"The Centaur laboured so much, that I could scarce hope she would swim till morning: ... our sufferings for want of water were very great....

"The weather again threatened, and by noon it blew a storm. The ship laboured greatly; the water appeared in the fore and after-hold. I was informed by the carpenter also that the leathers were nearly consumed, and the chains of the pumps, by constant exertion, and friction of the coils, were rendered almost useless....

"At this period the carpenter acquainted me that the well was stove in.... and the chain-pumps displaced and totally useless.... Seeing their efforts useless, many of them [the people] burst into tears, and wept like children....

"I perceived the ship settling by the head."—"Loss of the Centaur," Shipwrecks and Disasters at Sea, 1812, iii. pp. 45-49.]

[BD] {92}'T is ugly dying in the Gulf of Lyons.—[MS.]

[106] {93}[Byron may have had in mind the story of the half-inaudible vow of a monster wax candle, to be offered to St. Christopher of Paris, which Erasmus tells in his Naufragium. The passage is scored with a pencil-mark in his copy of the Colloquies.]
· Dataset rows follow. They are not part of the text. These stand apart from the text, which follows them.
(* ===== verification/CompatThms.v ===== *)
(** Correctness of the openbsd-compat string functions. *)

From S2P Require Import Prelude Compat.

(** ** strlcpy and strlcat *)

Lemma c_string_cons c v : c_string (c :: v) <-> c <> NUL /\ c_string v.
Proof. unfold c_string. rewrite not_elem_of_cons. split; intros []; split; congruence. Qed.

Lemma byte_eqb_neq a b : a <> b -> byte_eqb a b = false.
Proof. intros. by destruct (byte_eqb_spec a b). Qed.

Lemma byte_eqb_refl a : byte_eqb a a = true.
Proof. by destruct (byte_eqb_spec a a). Qed.

Lemma strlen_string v junk : c_string v -> strlen (v ++ NUL :: junk) = Some (zlen v).
Proof.
  induction v as [|c v IH]; [done|]. intros [Hc Hv]%c_string_cons. cbn.
  rewrite byte_eqb_neq, IH by done. cbn. f_equal. rewrite zlen_cons. lia.
Qed.

Lemma strlcpy_loop_short n v junk : c_string v -> (length v < n)%nat ->
  strlcpy_loop n (v ++ NUL :: junk) = Some (v ++ [NUL], true, junk).
Proof.
  revert v. induction n as [|n IH]; intros v Hv Hn; [lia|].
  destruct v as [|c v]; [done|]. apply c_string_cons in Hv as [Hc Hv]. cbn in *.
  rewrite byte_eqb_neq, IH by (done || lia). done.
Qed.

Lemma strlcpy_loop_long n v junk : c_string v -> (n <= length v)%nat ->
  strlcpy_loop n (v ++ NUL :: junk) = Some (take n v, false, drop n v ++ NUL :: junk).
Proof.
  revert v. induction n as [|n IH]; intros v Hv Hn; [done|].
  destruct v as [|c v]; cbn in *; [lia|]. apply c_string_cons in Hv as [Hc Hv].
  rewrite byte_eqb_neq, IH by (done || lia). done.
Qed.

Lemma write_at_fits o w dst : 0 <= o -> o + zlen w <= zlen dst ->
  write_at o w dst = Some (blit o w dst).
Proof.
  intros. unfold write_at. destruct (Z.leb_spec 0 o); [|lia].
  by destruct (Z.leb_spec (o + zlen w) (zlen dst)); [|lia].
Qed.

Lemma c_string_drop n v : c_string v -> c_string (drop n v).
Proof.
  unfold c_string. intros H Hd. apply H. rewrite <- (take_drop n v), elem_of_app. auto.
Qed.

(** [strlcpy] of a NUL-terminated string into a buffer of [siz > 0] bytes never
    reads or writes outside them: it writes the longest prefix of at most [siz - 1]
    bytes and a NUL, leaves the rest of the buffer alone and returns the length of the
    source. *)
Theorem strlcpy_correct dst v junk siz (Hv : c_string v) (Hs : 0 < siz <= zlen dst) :
  strlcpy dst (v ++ NUL :: junk) siz =
    Some (blit 0 (fst (strlcpy_str v siz) ++ [NUL]) dst, snd (strlcpy_str v siz)).
Proof.
  unfold strlcpy, strlcpy_str. cbn [fst snd].
  destruct (Z.eqb_spec siz 0); [lia|].
  destruct (Z.lt_ge_cases (zlen v) (siz - 1)) as [H|H].
  - rewrite strlcpy_loop_short by (done || unfold zlen in H; lia). cbn.
    rewrite write_at_fits; [|lia|rewrite zlen_app; cbn; unfold zlen in *; cbn; lia]. cbn.
    rewrite take_ge by (unfold zlen in H; lia). repeat f_equal.
    rewrite zlen_app. change (zlen [NUL]) with 1. lia.
  - rewrite strlcpy_loop_long by (done || unfold zlen in H; lia). cbn.
    assert (E : zlen (take (Z.to_nat (siz - 1)) v) = siz - 1)
      by (unfold zlen in *; rewrite length_take; lia).
    rewrite write_at_fits; [|lia|rewrite zlen_app, E; change (zlen [NUL]) with 1; lia]. cbn.
    rewrite strlen_string by (by apply c_string_drop). cbn. repeat f_equal.
    rewrite <- (take_drop (Z.to_nat (siz - 1)) v) at 3. rewrite zlen_app. lia.
Qed.

Lemma strlcpy_correct_witness :
  c_string (lit "openssh") /\
  strlcpy (zeros 5) (lit "openssh" ++ NUL :: lit "junk") 5 =
    Some (lit "open" ++ [NUL], 7).
Proof.
  assert (H : c_string (lit "openssh")) by (apply (bool_decide_unpack _); vm_compute; exact I).
  split; [exact H|].
  rewrite (strlcpy_correct (zeros 5) (lit "openssh") (lit "junk") 5 H).
  - vm_compute. reflexivity.
  - vm_compute. split; [reflexivity|discriminate].
Defined.

Lemma strlcat_end_string n v junk : c_string v ->
  strlcat_end n (v ++ NUL :: junk) = Some (Z.min (Z.of_nat n) (zlen v)).
Proof.
  revert v. induction n as [|n IH]; intros v Hv; cbn [strlcat_end].
  - pose proof (zlen_nonneg v). f_equal. lia.
  - destruct v as [|c v]; [done|]. apply c_string_cons in Hv as [Hc Hv]. cbn [app].
    rewrite byte_eqb_neq, IH by done. cbn. f_equal. rewrite zlen_cons. lia.
Qed.

Lemma strlcat_loop_string n v junk : c_string v -> 0 < n ->
  strlcat_loop n (v ++ NUL :: junk) = Some (take (Z.to_nat (n - 1)) v ++ [NUL], zlen v).
Proof.
  revert n. induction v as [|c v IH]; intros n Hv Hn.
  - cbn. by rewrite take_nil.
  - apply c_string_cons in Hv as [Hc Hv]. cbn [app strlcat_loop].
    rewrite byte_eqb_neq by done. destruct (Z.eqb_spec n 1) as [->|N].
    + rewrite IH by (done || lia). cbn. by rewrite zlen_cons, Z.add_comm.
    + rewrite IH by (done || lia). cbn.
      replace (Z.to_nat (n - 1)) with (S (Z.to_nat (n - 1 - 1))) by lia. cbn.
      by rewrite zlen_cons, Z.add_comm.
Qed.

(** [strlcat] appends as much of the source as fits in [siz] bytes with the
    terminating NUL, touches nothing past that, and returns the length it tried to create;
    when the destination already fills [siz] bytes it changes nothing. *)
Theorem strlcat_correct v w junk junk' siz (Hv : c_string v) (Hw : c_string w)
    (Hs : 0 <= siz <= zlen (v ++ NUL :: junk)) :
  strlcat (v ++ NUL :: junk) (w ++ NUL :: junk') siz =
    if siz <=? zlen v then Some (v ++ NUL :: junk, siz + zlen w)
    else Some (blit (zlen v) (take (Z.to_nat (siz - zlen v - 1)) w ++ [NUL])
                 (v ++ NUL :: junk), zlen v + zlen w).
Proof.
  pose proof (zlen_nonneg v) as Nv. unfold strlcat. rewrite strlcat_end_string by done.
  rewrite Z2Nat.id by lia. cbn -[blit].
  destruct (Z.leb_spec siz (zlen v)) as [H|H].
  - rewrite Z.min_l, Z.sub_diag by lia. cbn. rewrite strlen_string by done. done.
  - rewrite Z.min_r by lia. destruct (Z.eqb_spec (siz - zlen v) 0); [lia|].
    rewrite strlcat_loop_string by (done || lia). cbn -[blit].
    rewrite write_at_fits; [done|lia|].
    rewrite zlen_app. change (zlen [NUL]) with 1. unfold zlen in *. rewrite length_take. lia.
Qed.

Lemma strlcat_correct_witness :
  strlcat (lit "ab" ++ NUL :: zeros 3) (lit "cdefg" ++ [NUL]) 6 =
    Some (lit "abcde" ++ [NUL], 7).
Proof.
  rewrite (strlcat_correct (lit "ab") (lit "cdefg") (zeros 3) [] 6);
    [vm_compute; reflexivity|apply (bool_decide_unpack _); vm_compute; exact I..
    |vm_compute; split; discriminate].
Defined.

(** ** strtonum *)

(** The value of a decimal numeral. *)
Definition numeral (s : bytes) : Z :=
  foldl (fun acc c => acc * 10 + (byte_val c - 48)) 0 s.

Lemma digits_all s : forall acc, Forall (fun c => isdigit c = true) s ->
  digits acc s = (foldl (fun acc c => acc * 10 + (byte_val c - 48)) acc s, zlen s, []).
Proof.
  induction s as [|c s IH]; intros acc H; [done|]. inversion H; subst. cbn [digits foldl].
  rewrite H2, IH by done. rewrite zlen_cons. f_equal. f_equal. lia.
Qed.

Lemma digit_not_special c : isdigit c = true ->
  isspace c = false /\ byte_eqb c (chr 45) = false /\ byte_eqb c (chr 43) = false.
Proof.
  intros H. enough (E : (negb (isdigit c) || (negb (isspace c) &&
    negb (byte_eqb c (chr 45)) && negb (byte_eqb c (chr 43)))) = true).
  { rewrite H in E. cbn in E. rewrite !andb_true_iff, !negb_true_iff in E. tauto. }
  apply (byte_forall (fun c => negb (isdigit c) || (negb (isspace c) &&
    negb (byte_eqb c (chr 45)) && negb (byte_eqb c (chr 43))))). by vm_compute.
Qed.

Lemma parse_int_digits s : s <> [] -> Forall (fun c => isdigit c = true) s ->
  parse_int s = (false, numeral s, true, []).
Proof.
  intros Hne H. unfold parse_int. destruct s as [|c s]; [done|].
  assert (Hc : isdigit c = true) by (by inversion H).
  destruct (digit_not_special c Hc) as (H1 & H2 & H3). cbn [skip_space].
  rewrite H1, H2, H3, digits_all by done.
  pose proof (zlen_nonneg s). rewrite zlen_cons. by destruct (Z.ltb_spec 0 (1 + zlen s)); [|lia].
Qed.

(** Claim C36.  [strtonum] accepts a decimal numeral exactly when its value lies between
    the bounds (whatever its length), returns that value, and otherwise says on which
    side it falls; and a value it returns is always within the bounds. *)
Theorem strtonum_correct s minval maxval (Hs : s <> [])
    (Hd : Forall (fun c => isdigit c = true) s)
    (Hb : LLONG_MIN <= minval <= maxval /\ maxval <= LLONG_MAX) :
  strtonum s minval maxval =
    if numeral s <? minval then inr TOOSMALL
    else if numeral s >? maxval then inr TOOLARGE else inl (numeral s).
Proof.
  unfold strtonum, strtoll. rewrite parse_int_digits by done. cbn [negb].
  unfold LLONG_MIN, LLONG_MAX in *. rewrite !Z.gtb_ltb.
  destruct (Z.ltb_spec maxval minval); [lia|].
  destruct (Z.ltb_spec (numeral s) (- 2 ^ 63)).
  { cbn. destruct (Z.ltb_spec (numeral s) minval); [done|lia]. }
  destruct (Z.ltb_spec (2 ^ 63 - 1) (numeral s)).
  { cbn. destruct (Z.ltb_spec (numeral s) minval); [lia|].
    destruct (Z.ltb_spec (2 ^ 63 - 1) minval); [lia|].
    by destruct (Z.ltb_spec maxval (numeral s)); [|lia]. }
  rewrite !andb_false_r. cbn. rewrite !Z.gtb_ltb. done.
Qed.

Lemma strtonum_correct_witness :
  strtonum (lit "99999999999999999999") 0 65535 = inr TOOLARGE /\
  strtonum (lit "0022") 1 65535 = inl 22.
Proof.
  assert (B : LLONG_MIN <= 1 <= 65535 /\ 65535 <= LLONG_MAX) by (vm_compute; intuition discriminate).
  assert (B0 : LLONG_MIN <= 0 <= 65535 /\ 65535 <= LLONG_MAX) by (vm_compute; intuition discriminate).
  split.
  - rewrite (strtonum_correct (lit "99999999999999999999") 0 65535);
      [vm_compute; reflexivity|discriminate|repeat constructor|exact B0].
  - rewrite (strtonum_correct (lit "0022") 1 65535);
      [vm_compute; reflexivity|discriminate|repeat constructor|exact B].
Defined.

(** ** timingsafe_bcmp *)

Lemma lxor_zero a b : Z.lxor a b = 0 <-> a = b.
Proof. split; [apply Z.lxor_eq|intros ->; apply Z.lxor_nilpotent]. Qed.

Lemma bcmp_loop_spec n : forall ret b1 b2, (n <= length b1)%nat -> (n <= length b2)%nat ->
  exists r, bcmp_loop ret b1 b2 n = Some r /\
    (r = 0 <-> ret = 0 /\ take n b1 = take n b2).
Proof.
  induction n as [|n IH]; intros ret b1 b2 H1 H2; cbn.
  { exists ret. split; [done|]. tauto. }
  destruct b1 as [|c1 b1]; cbn in H1; [lia|]. destruct b2 as [|c2 b2]; cbn in H2; [lia|].
  destruct (IH (Z.lor ret (Z.lxor (byte_val c1) (byte_val c2))) b1 b2) as (r & E & Hr);
    [lia..|]. exists r. split; [done|]. rewrite Hr, Z.lor_eq_0_iff, lxor_zero.
  split.
  - intros [[Hret Ec%byte_val_inj] Et]. split; [done|]. cbn. congruence.
  - intros [Hret [= -> Et]]. done.
Qed.

Lemma timingsafe_bcmp_spec b1 b2 n (H1 : 0 <= n <= zlen b1) (H2 : n <= zlen b2) :
  timingsafe_bcmp b1 b2 n =
    Some (if bool_decide (take (Z.to_nat n) b1 = take (Z.to_nat n) b2) then 0 else 1).
Proof.
  unfold timingsafe_bcmp, zlen in *.
  destruct (bcmp_loop_spec (Z.to_nat n) 0 b1 b2) as (r & -> & Hr); [lia..|]. cbn. f_equal.
  destruct (Z.eqb_spec r 0) as [E|N].
  - by rewrite bool_decide_true by (by apply Hr).
  - rewrite bool_decide_false; [done|]. intros E. by apply N, Hr.
Qed.

(** [timingsafe_bcmp] looks at all [n] bytes of both areas and returns 0 exactly
    when they are equal, 1 otherwise. *)
Theorem timingsafe_bcmp_correct b1 b2 n (H1 : 0 <= n <= zlen b1) (H2 : n <= zlen b2) :
  timingsafe_bcmp b1 b2 n =
    Some (if bool_decide (take (Z.to_nat n) b1 = take (Z.to_nat n) b2) then 0 else 1).
Proof. exact (timingsafe_bcmp_spec b1 b2 n H1 H2). Qed.

Lemma timingsafe_bcmp_correct_witness :
  timingsafe_bcmp (lit "secret") (lit "secreT") 6 = Some 1.
Proof.
  rewrite (timingsafe_bcmp_correct (lit "secret") (lit "secreT") 6);
    [vm_compute; reflexivity|vm_compute; split; discriminate|vm_compute; discriminate].
Defined.

(** ** strsep *)

Fixpoint join (sep : bytes) (toks : list bytes) : bytes :=
  match toks with
  | [] => []
  | [t] => t
  | t :: toks => t ++ sep ++ join sep toks
  end.

Lemma scan_spec c s tok rest : strsep_scan [c] s = (tok, rest) ->
  c ∉ tok /\ s = tok ++ (match rest with Some r => c :: r | None => [] end).
Proof.
  revert tok rest. induction s as [|x s IH]; intros tok rest; cbn.
  - intros [= <- <-]. split; [apply not_elem_of_nil|done].
  - case_bool_decide as Hx.
    + intros [= <- <-]. apply list_elem_of_singleton in Hx as ->. split; [apply not_elem_of_nil|done].
    + destruct (strsep_scan [c] s) as [t r] eqn:E. intros [= <- <-].
      destruct (IH t r eq_refl) as [H1 ->]. split; [|done].
      rewrite not_elem_of_cons. split; [|done]. intros ->. apply Hx. apply list_elem_of_singleton. done.
Qed.

Lemma split_aux_join c fuel : forall s, (length s < fuel)%nat ->
  join [c] (split_aux fuel (Some s) [c]) = s /\
  Forall (fun t => c ∉ t) (split_aux fuel (Some s) [c]) /\
  split_aux fuel (Some s) [c] <> [].
Proof.
  induction fuel as [|fuel IH]; intros s Hs; [lia|]. cbn [split_aux strsep].
  cbn. destruct (strsep_scan [c] s) as [tok rest] eqn:E.
  destruct (scan_spec c s tok rest E) as [Ht ->]. destruct rest as [r|].
  - destruct (IH r) as (J & F & N); [rewrite length_app in Hs; cbn in Hs; lia|].
    split_and!; [|by constructor|done].
    destruct (split_aux fuel (Some r) [c]) as [|t ts] eqn:Es; [done|].
    change (tok ++ [c] ++ join [c] (t :: ts) = tok ++ c :: r). by rewrite J.
  - destruct fuel; cbn; split_and!; try done; rewrite ?app_nil_r; try done;
      repeat constructor; done.
Qed.

(** Splitting a string at a separator with [strsep] loses nothing: the tokens
    contain no separator and joined again they give the string back. *)
Theorem strsep_split_join c s :
  join [c] (split s [c]) = s /\ Forall (fun t => c ∉ t) (split s [c]).
Proof. destruct (split_aux_join c (S (S (length s))) s) as (J & F & _); [lia|]. done. Qed.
[107] [Stanza xliv. recalls Cardinal de Retz's description of the storm at sea in the Gulf of Lyons: "Everybody were at their prayers, or were confessing themselves.... The private captain of the galley caused, in the greatest height of the danger, his embroidered coat and his red scarf to be brought to him, saying, that a true Spaniard ought to die bearing his King's Marks of distinction. He sat himself down in a great elbow chair, and with his foot struck a poor Neapolitan in the chops, who, not being able to stand upon the Coursey of the Galley, was crawling along, crying out aloud, 'Sennor Don Fernando, por l'amor de Dios, Confession.' The captain, when he struck him, said to him, 'Inimigo de Dios piedes Confession!' And as I was representing to him, that his inference was not right, he said that that old man gave offence to the whole galley. You can't imagine the horror of a great storm; you can as little imagine the Ridicule mixed with it. A Sicilian Observantine monk was preaching at the foot of the great mast, that St. Francis had appeared to him, and had assured him that we should not perish. I should never have done, should I undertake to describe all the ridiculous frights that are seen on these occasions."—Memoirs of Cardinal de Retz, 1723, iii. 353.]

[108] {94}["Some appeared perfectly resigned, went to their hammocks, and desired their messmates to lash them in; others were securing themselves to gratings and small rafts; but the most predominant idea was that of putting on their best and cleanest clothes. The boats ... were got over the side."—"Loss of the Centaur," Shipwrecks and Disasters at Sea, 1812, iii. 49, 50.]

[BE] Men will prove hungry, even when next perdition.—[MS.]

[109] {95}["Eight bags of rice, six casks of water, and a small quantity of salted beef and pork, were put into the long-boat, as provisions for the whole."—"Wreck of the Sidney, 1806," Shipwrecks and Disasters at Sea, 1812, iii. 434.]